Visa program for religious workers gave cover to terrorists, complaint says

Church & State, Apr 2003

Political radicals linked to extremist Muslim groups have exploited a federal program aimed at easing the entry of "religious workers" to the United States to slip potential terrorists into the country, according to a recent legal complaint.

A complaint from the U.S. Attorney's Office in New York, which was unsealed in February, asserts that a Muslim religious leader, Mohammed Khalil, brought more than 200 individuals into the country claiming they were religious workers. Khalil allegedly prepared fake documents for the people, claiming they were experts in the Koran or the Arabic language. He charged $8,000 apiece for obtaining the visas.

Khalil, who became a U.S. citizen in 1987, is alleged to have pledged support to Osama bin Laden in a secretly taped conversation and expressed his desire to see another terrorist attack on the country.

Khalil was able to run the scheme thanks to a federal law that critics say unfairly singles out self-proclaimed religious workers for special treatment in visa applications. In 1990, Congress created the Religious Worker Visa, often called the "R" visa, and ordered the Immigration and Naturalization Service (INS) to ease the process for allowing religious workers into the country. By 1998, some 11,000 overseas residents had received the special visas, which were ostensibly created to ease shortages at churches, mosques and other religious institutions.

The program has apparently been exploited by individuals seeking easy entry into the United States. A 1999 report by the General Accounting Office found lax supervision in the program. Concluded the report, "Neither the INS nor [the] State [Department] knows the overall extent of fraud in the religious worker visa program."

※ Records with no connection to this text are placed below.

(* ===== verification/PartnerChainsBridge.v ===== *)
(** * The token bridge: incoming transfers

    Models [src/partner-chains/toolkit/bridge/pallet/src/lib.rs] and the types of
    [src/partner-chains/toolkit/bridge/primitives/src/lib.rs]: the inherent that hands
    the transfers observed on Cardano to the chain's handler, its creation and check, the
    data checkpoint and the governance call.  The handler is the interface
    [TransferHandler]; [C2mBridge] implements it. *)

From S2P Require Import Prelude Frame.

Section Primitives.
Context {McTxHash McBlockNumber Recipient : Type}.

Inductive TransferRecipient :=
| Address (recipient : Recipient)
| Reserve
| Invalid.

Record BridgeTransferV1 := {
  mc_tx_hash : McTxHash;
  amount : Z; (* u64 *)
  recipient : TransferRecipient
}.

(** [BridgeTransferV1::new_invalid] *)
Definition new_invalid (h : McTxHash) (a : Z) : BridgeTransferV1 :=
  {| mc_tx_hash := h; amount := a; recipient := Invalid |}.

Inductive BridgeDataCheckpoint :=
| CheckpointTx (h : McTxHash)
| CheckpointBlock (n : McBlockNumber).

Record TokenBridgeTransfersV1 := {
  transfers : list BridgeTransferV1;
  data_checkpoint : BridgeDataCheckpoint
}.
End Primitives.
Arguments TransferRecipient : clear implicits.
Arguments BridgeTransferV1 : clear implicits.
Arguments BridgeDataCheckpoint : clear implicits.
Arguments TokenBridgeTransfersV1 : clear implicits.

#[export] Instance recipient_eq_dec `{EqDecision R} : EqDecision (TransferRecipient R).
Proof. solve_decision. Defined.
#[export] Instance transfer_eq_dec `{EqDecision McTxHash, EqDecision R} :
  EqDecision (BridgeTransferV1 McTxHash R).
Proof. solve_decision. Defined.
#[export] Instance checkpoint_eq_dec `{EqDecision McTxHash, EqDecision BlockNumber} :
  EqDecision (BridgeDataCheckpoint McTxHash BlockNumber).
Proof. solve_decision. Defined.

Inductive InherentError := InherentRequired | InherentNotExpected | IncorrectInherent.

(** The trait [TransferHandler]: no errors, by its contract; it may still panic. *)
Class TransferHandler (H McTxHash Recipient : Type) := {
  handle_incoming_transfer : BridgeTransferV1 McTxHash Recipient -> M H Empty_set unit
}.

(** [TransferHandler for ()] *)
Definition unit_handler {McTxHash Recipient} : TransferHandler unit McTxHash Recipient :=
  {| handle_incoming_transfer _ := ret tt |}.

(** What a handler keeps its promise by: it returns, whatever the transfer. *)
Class TotalHandler (H McTxHash Recipient : Type) `{TransferHandler H McTxHash Recipient} := {
  handler_returns t h : exists h', handle_incoming_transfer t h = Ok (tt, h')
}.

Inductive Error := InherentAlreadyExecuted.
Definition PALLET_VERSION : Z := 1.

Section Pallet.
Context {Origin AccountId McTxHash McBlockNumber Recipient Scripts H : Type}.
Context `{EqDecision McTxHash, EqDecision McBlockNumber, EqDecision Recipient}.
Context `{!Origins Origin AccountId} `{!TransferHandler H McTxHash Recipient}.

Record Config := {
  (** [T::GovernanceOrigin::ensure_origin] *)
  governance_origin : Origin -> bool;
  MaxTransfersPerBlock : Z;
  DbWeight : RuntimeDbWeight
}.
Variable cfg : Config.

#[local] Notation Transfer := (BridgeTransferV1 McTxHash Recipient).
#[local] Notation Checkpoint := (BridgeDataCheckpoint McTxHash McBlockNumber).

Record State := {
  MainChainScriptsConfiguration : option Scripts;
  DataCheckpoint : option Checkpoint;
  InherentExecutedThisBlock : bool;
  handler : H (* the storage behind [T::TransferHandler] *)
}.

Definition PalletM (A : Type) := M State (dispatch_error Error) A.

Definition set_executed b s :=
  {| MainChainScriptsConfiguration := MainChainScriptsConfiguration s;
     DataCheckpoint := DataCheckpoint s; InherentExecutedThisBlock := b; handler := handler s |}.
Definition set_checkpoint c s :=
  {| MainChainScriptsConfiguration := MainChainScriptsConfiguration s;
     DataCheckpoint := Some c; InherentExecutedThisBlock := InherentExecutedThisBlock s;
     handler := handler s |}.
Definition set_handler h s :=
  {| MainChainScriptsConfiguration := MainChainScriptsConfiguration s;
     DataCheckpoint := DataCheckpoint s;
     InherentExecutedThisBlock := InherentExecutedThisBlock s; handler := h |}.
Definition set_scripts m s :=
  {| MainChainScriptsConfiguration := m; DataCheckpoint := DataCheckpoint s;
     InherentExecutedThisBlock := InherentExecutedThisBlock s; handler := handler s |}.

(** [GenesisConfig::build] *)
Definition build (main_chain_scripts : option Scripts) (initial_checkpoint : option McTxHash)
    : PalletM unit :=
  do* modify (set_scripts main_chain_scripts) in
  modify (fun s =>
    {| MainChainScriptsConfiguration := MainChainScriptsConfiguration s;
       DataCheckpoint := CheckpointTx <$> initial_checkpoint;
       InherentExecutedThisBlock := InherentExecutedThisBlock s; handler := handler s |}).

Definition on_initialize : Weight := writes (DbWeight cfg) 1.
Definition on_finalize : PalletM unit := modify (set_executed false).

(** A call of the handler on its own storage. *)
Definition call_handler (t : Transfer) : PalletM unit := fun s =>
  match handle_incoming_transfer t (handler s) with
  | Ok (_, h) => Ok (tt, set_handler h s)
  | Err e => match e with end
  | Panic => Panic
  end.

Definition handle_transfers (origin : Origin) (ts : list Transfer) (checkpoint : Checkpoint)
    : PalletM unit :=
  do* ok_or (ensure_none origin) BadOrigin in
  let* executed := gets InherentExecutedThisBlock in
  do* ensure (negb executed) (ModuleError InherentAlreadyExecuted) in
  do* modify (set_executed true) in
  do* for_each call_handler ts in
  modify (set_checkpoint checkpoint).

Definition set_main_chain_scripts (origin : Origin) (new_scripts : Scripts) (checkpoint : Checkpoint)
    : PalletM unit :=
  do* ensure (governance_origin cfg origin) BadOrigin in
  do* modify (set_scripts (Some new_scripts)) in
  modify (set_checkpoint checkpoint).

Inductive Call :=
| Call_handle_transfers (ts : list Transfer) (checkpoint : Checkpoint)
| Call_set_main_chain_scripts (new_scripts : Scripts) (checkpoint : Checkpoint).

(** [InherentData::get_data]: [None] for undecodable bytes. *)
Definition InherentData : Type := option (option (TokenBridgeTransfersV1 McTxHash McBlockNumber Recipient)).

(** Undecodable bytes panic. *)
Definition decode_inherent_data (d : InherentData)
    : outcome InherentError (option (TokenBridgeTransfersV1 McTxHash McBlockNumber Recipient)) :=
  match d with Some x => Ok x | None => Panic end.

Definition create_inherent (d : InherentData) : outcome InherentError (option Call) :=
  match decode_inherent_data d with
  | Ok (Some data) =>
      match bounded_try_from (MaxTransfersPerBlock cfg) (transfers data) with
      | Some ts => Ok (Some (Call_handle_transfers ts (data_checkpoint data)))
      | None => Panic
      end
  | Ok None => Ok None
  | Err e => Err e
  | Panic => Panic
  end.

Context `{!EqDecision Scripts}.
#[export] Instance call_eq_dec : EqDecision Call.
Proof. solve_decision. Defined.

Definition check_inherent (call : Call) (d : InherentData) : outcome InherentError unit :=
  match create_inherent d with
  | Ok (Some expected_call) =>
      if bool_decide (call <> expected_call) then Err IncorrectInherent else Ok tt
  | Ok None => Err InherentNotExpected
  | Err e => Err e
  | Panic => Panic
  end.

Definition is_inherent (call : Call) : bool :=
  match call with Call_handle_transfers _ _ => true | _ => false end.

Definition is_inherent_required (d : InherentData) : outcome InherentError (option InherentError) :=
  match decode_inherent_data d with
  | Ok None => Ok None
  | Ok (Some _) => Ok (Some InherentRequired)
  | Err e => Err e
  | Panic => Panic
  end.

Definition get_pallet_version : Z := PALLET_VERSION.
Definition get_main_chain_scripts (s : State) : option Scripts := MainChainScriptsConfiguration s.
Definition get_max_transfers_per_block : Z := MaxTransfersPerBlock cfg.
Definition get_data_checkpoint (s : State) : option Checkpoint := DataCheckpoint s.

(** ** Lemmas *)

(** The handler run over a list of transfers. *)
Definition handle_all (ts : list Transfer) : M H Empty_set unit := for_each handle_incoming_transfer ts.

Lemma for_each_call_handler ts s :
  for_each call_handler ts s =
  match handle_all ts (handler s) with
  | Ok (_, h) => Ok (tt, set_handler h s)
  | Err e => match e with end
  | Panic => Panic
  end.
Proof.
  revert s. induction ts as [|t ts IH]; intros s.
  - simpl. unfold ret. by destruct s.
  - unfold handle_all. cbn [for_each]. unfold bind, call_handler at 1.
    destruct (handle_incoming_transfer t (handler s)) as [[[] h]|[]|]; [|done].
    rewrite IH. simpl. unfold handle_all.
    by destruct (for_each handle_incoming_transfer ts h) as [[[] h']|[]|].
Qed.

Lemma handle_transfers_eq o ts c s :
  handle_transfers o ts c s =
  match ensure_none o with
  | None => Err BadOrigin
  | Some _ =>
      if InherentExecutedThisBlock s then Err (ModuleError InherentAlreadyExecuted)
      else match handle_all ts (handler s) with
           | Ok (_, h) => Ok (tt, set_checkpoint c (set_handler h (set_executed true s)))
           | Err e => match e with end
           | Panic => Panic
           end
  end.
Proof.
  unfold handle_transfers. destruct (ensure_none o); [|done]. unfold bind at 1. simpl.
  unfold bind at 1 2 3. simpl. destruct (InherentExecutedThisBlock s); [done|]. simpl.
  unfold bind at 1. simpl. unfold bind. rewrite for_each_call_handler. simpl.
  by destruct (handle_all ts (handler s)) as [[[] h]|[]|].
Qed.

Lemma handle_all_total `{!TotalHandler H McTxHash Recipient} ts h : exists h', handle_all ts h = Ok (tt, h').
Proof. apply for_each_total. intros. apply handler_returns. Qed.

Lemma handle_all_app ts1 ts2 h h1 : handle_all ts1 h = Ok (tt, h1) -> handle_all (ts1 ++ ts2) h = handle_all ts2 h1.
Proof. intros H1. unfold handle_all in *. rewrite for_each_app. by rewrite (bind_Ok _ _ _ _ _ H1). Qed.

(** The inherent runs the chain's handler exactly once on every transfer, in the
    order of the list, and records the checkpoint; it is refused for any origin but the
    inherent's and for the second time in a block; with a handler that keeps its contract
    it fails in no other way. *)
Theorem transfers_handled_once `{!TotalHandler H McTxHash Recipient} o ts c s :
  handle_transfers o ts c s =
  match ensure_none o with
  | None => Err BadOrigin
  | Some _ =>
      if InherentExecutedThisBlock s then Err (ModuleError InherentAlreadyExecuted)
      else match handle_all ts (handler s) with
           | Ok (_, h) => Ok (tt, set_checkpoint c (set_handler h (set_executed true s)))
           | Err e => match e with end
           | Panic => Panic
           end
  end /\ exists h, handle_all ts (handler s) = Ok (tt, h).
Proof. split; [apply handle_transfers_eq|apply handle_all_total]. Qed.

(** Nodes agree on the inherent: a call is accepted exactly when it is the one
    created from the same data; the call is required exactly when there is data; and
    creation and check panic only for undecodable data or more transfers than a block
    takes. *)
Theorem bridge_inherent_agrees d call :
  (check_inherent call d = Ok tt <-> create_inherent d = Ok (Some call)) /\
  (create_inherent d = Ok None <-> is_inherent_required d = Ok None) /\
  (create_inherent d = Panic <->
   d = None \/ exists x, d = Some (Some x) /\ MaxTransfersPerBlock cfg < len (transfers x)) /\
  (create_inherent d = Ok (Some call) -> is_inherent call = true).
Proof.
  unfold check_inherent, create_inherent, is_inherent_required, bounded_try_from.
  destruct d as [[x|]|]; simpl.
  - destruct (Z.leb_spec (len (transfers x)) (MaxTransfersPerBlock cfg)).
    + split_and!; [|done| |naive_solver].
      * case_bool_decide; naive_solver.
      * split; [done|]. intros [?|(y & [= <-] & ?)]; [done|lia].
    + split_and!; [done|done| |done]. split; [eauto|done].
  - split_and!; [done|done| |done]. split; [done|]. naive_solver.
  - split_and!; [done|done| |done]. split; [by left|done].
Qed.
End Pallet.

Module Example.
(** A handler that adds amounts up. *)
#[export] Instance adding : TransferHandler Z Z Z :=
  {| handle_incoming_transfer t := modify (fun total => total + amount t) |}.
#[export] Instance adding_total : TotalHandler Z Z Z.
Proof. split. intros t h. by eexists. Qed.

Definition s0 : State (McTxHash:=Z) (McBlockNumber:=Z) (Scripts:=Z) (H:=Z) :=
  {| MainChainScriptsConfiguration := None; DataCheckpoint := None;
     InherentExecutedThisBlock := false; handler := 0 |}.
Definition ts : list (BridgeTransferV1 Z Z) := [new_invalid 1 5; new_invalid 2 7].
End Example.

Import Example.

Lemma transfers_handled_once_witness :
  exists h, handle_all Example.ts (handler Example.s0) = Ok (tt, h).
Proof.
  apply (transfers_handled_once (Origin:=RawOrigin Z) NoneOrigin Example.ts (CheckpointTx 2) Example.s0).
Defined.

The report also uncovered evidence of R visa fraud rings at churches in Colombia, Fiji and Russia.

Conservative syndicated columnist Michelle Malkin blasted the program in February, writing, "This much is clear to immigration veterans: The R visa program is a notorious law-enforcement evasion scheme under which a number of religious facilities have been established as fronts to enable foreign nationals to enter the U.S. using false identities and evade criminal and terrorist watch lists."